[Extracted information Boundary: Start]

(** * Spending report generator: vendor normalisation, categorisation,
    statement loading and report building.

    Shallow embedding of [generate_reports_cli.py] (the root-level CLI
    script) and of the rule-based classifier of
    [report/generate_reports_email.py].  Text is modelled as ASCII
    [string]s; Python exceptions as the [Raise] branch of [result]. *)

From Stdlib Require Import String Ascii List ZArith QArith Bool Lia.
From Stdlib Require Import Sorting.Permutation Sorting.Sorted.
From Stdlib Require Import QArith.Qcanon QArith.Qcabs Numbers.DecimalString.
Import ListNotations.

Close Scope Qc_scope.
Open Scope string_scope.


(* ================================================================== *)
(** ** Python values and exceptions *)

(** The exceptions the modelled code can raise. *)
Inductive py_error :=
| IndexError
| KeyError (key : string)
| ValueError (msg : string)
| AttributeError (msg : string)
| FileNotFoundError
| ParserError (msg : string).

(** A computation that returns a value or raises. *)
Inductive result (A : Type) :=
| Ok (a : A)
| Raise (e : py_error).
Arguments Ok {A} a.
Arguments Raise {A} e.

Definition bind {A B} (m : result A) (k : A -> result B) : result B :=
  match m with
  | Ok a => k a
  | Raise e => Raise e
  end.

Notation "x <- m ;; k" := (bind m (fun x => k))
  (at level 61, m at next level, right associativity).

(** [for x in xs: ys.append(f(x))], stopping at the first exception. *)
Fixpoint map_result {A B} (f : A -> result B) (xs : list A) : result (list B) :=
  match xs with
  | [] => Ok []
  | x :: xs' => y <- f x ;; ys <- map_result f xs' ;; Ok (y :: ys)
  end.

(** A cell of a pandas frame read from CSV: a string, a number or NaN. *)
Inductive cell :=
| CStr (s : string)
| CNum (q : Q)
| CNaN.

(* ================================================================== *)
(** ** String helpers ([str.upper], [str.lower], [str.strip],
    [str.split], [in]) *)

Definition upper_char (c : ascii) : ascii :=
  let n := nat_of_ascii c in
  if (97 <=? n)%nat && (n <=? 122)%nat then ascii_of_nat (n - 32) else c.

Definition lower_char (c : ascii) : ascii :=
  let n := nat_of_ascii c in
  if (65 <=? n)%nat && (n <=? 90)%nat then ascii_of_nat (n + 32) else c.

Fixpoint upper (s : string) : string :=
  match s with
  | EmptyString => EmptyString
  | String c s' => String (upper_char c) (upper s')
  end.

Fixpoint lower (s : string) : string :=
  match s with
  | EmptyString => EmptyString
  | String c s' => String (lower_char c) (lower s')
  end.

(** [str.isspace] on ASCII: tab, LF, VT, FF, CR, the separators 28-31
    and space. *)
Definition is_space (c : ascii) : bool :=
  let n := nat_of_ascii c in
  ((9 <=? n)%nat && (n <=? 13)%nat) || ((28 <=? n)%nat && (n <=? 32)%nat).

Definition is_digit (c : ascii) : bool :=
  let n := nat_of_ascii c in (48 <=? n)%nat && (n <=? 57)%nat.

Fixpoint lstrip (s : string) : string :=
  match s with
  | EmptyString => EmptyString
  | String c s' => if is_space c then lstrip s' else s
  end.

Fixpoint rev_string (s : string) (acc : string) : string :=
  match s with
  | EmptyString => acc
  | String c s' => rev_string s' (String c acc)
  end.

Definition strip (s : string) : string :=
  rev_string (lstrip (rev_string (lstrip s) EmptyString)) EmptyString.

(** [str.split()] with no separator: maximal runs of non-space
    characters, in order. [cur] is the token being read, reversed. *)
Fixpoint split_ws_aux (s : string) (cur : string) : list string :=
  match s with
  | EmptyString =>
      match cur with EmptyString => [] | _ => [rev_string cur EmptyString] end
  | String c s' =>
      if is_space c then
        match cur with
        | EmptyString => split_ws_aux s' EmptyString
        | _ => rev_string cur EmptyString :: split_ws_aux s' EmptyString
        end
      else split_ws_aux s' (String c cur)
  end.

Definition split_ws (s : string) : list string := split_ws_aux s EmptyString.

(** Python's [sub in s]. *)
Fixpoint contains (sub s : string) : bool :=
  prefix sub s ||
  match s with
  | EmptyString => false
  | String _ s' => contains sub s'
  end.

(** Python's [s.replace(old_char, "")] for one character. *)
Fixpoint remove_char (c : ascii) (s : string) : string :=
  match s with
  | EmptyString => EmptyString
  | String c' s' => if Ascii.eqb c c' then remove_char c s' else String c' (remove_char c s')
  end.

(* ================================================================== *)
(** ** Python regular expressions (the subset the source uses)

    The patterns of the source use literal characters, [.], [\d],
    escapes such as [\*] and [\.], the postfix operators [*], [+], [?]
    and top-level alternation [|]; [re.escape] output is also in this
    subset.  No groups, classes or anchors occur. *)

Inductive regex :=
| REps
| RChr (c : ascii)
| RAny                        (* [.]: any character but newline *)
| RDigit                      (* [\d] *)
| RSeq (r1 r2 : regex)
| RAlt (r1 r2 : regex)
| RStar (r : regex).

Definition newline : ascii := ascii_of_nat 10.

(** The suffixes left by iterating [step]; only non-empty steps are
    iterated, which reaches the same end positions as the backtracking
    engine, and [n] bounds the number of iterations. *)
Fixpoint star_rests (step : string -> list string) (n : nat) (s : string) : list string :=
  match n with
  | O => [s]
  | S n' =>
      s :: flat_map (fun t => if (String.length t <? String.length s)%nat
                              then star_rests step n' t else [])
                    (step s)
  end.

(** All the suffixes of [s] left after [r] matches a prefix of [s]. *)
Fixpoint rests (r : regex) (s : string) {struct r} : list string :=
  match r with
  | REps => [s]
  | RChr c =>
      match s with
      | String c' t => if Ascii.eqb c c' then [t] else []
      | EmptyString => []
      end
  | RAny =>
      match s with
      | String c' t => if Ascii.eqb c' newline then [] else [t]
      | EmptyString => []
      end
  | RDigit =>
      match s with
      | String c' t => if is_digit c' then [t] else []
      | EmptyString => []
      end
  | RSeq r1 r2 => flat_map (rests r2) (rests r1 s)
  | RAlt r1 r2 => rests r1 s ++ rests r2 s
  | RStar r1 => star_rests (rests r1) (String.length s) s
  end.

[Extracted information Boundary: End]

(Your task): Scan the records for the word "suffixes" and copy every line where it is found.

(Response area):
(** The suffixes left by iterating [step]; only non-empty steps are
(** All the suffixes of [s] left after [r] matches a prefix of [s]. *)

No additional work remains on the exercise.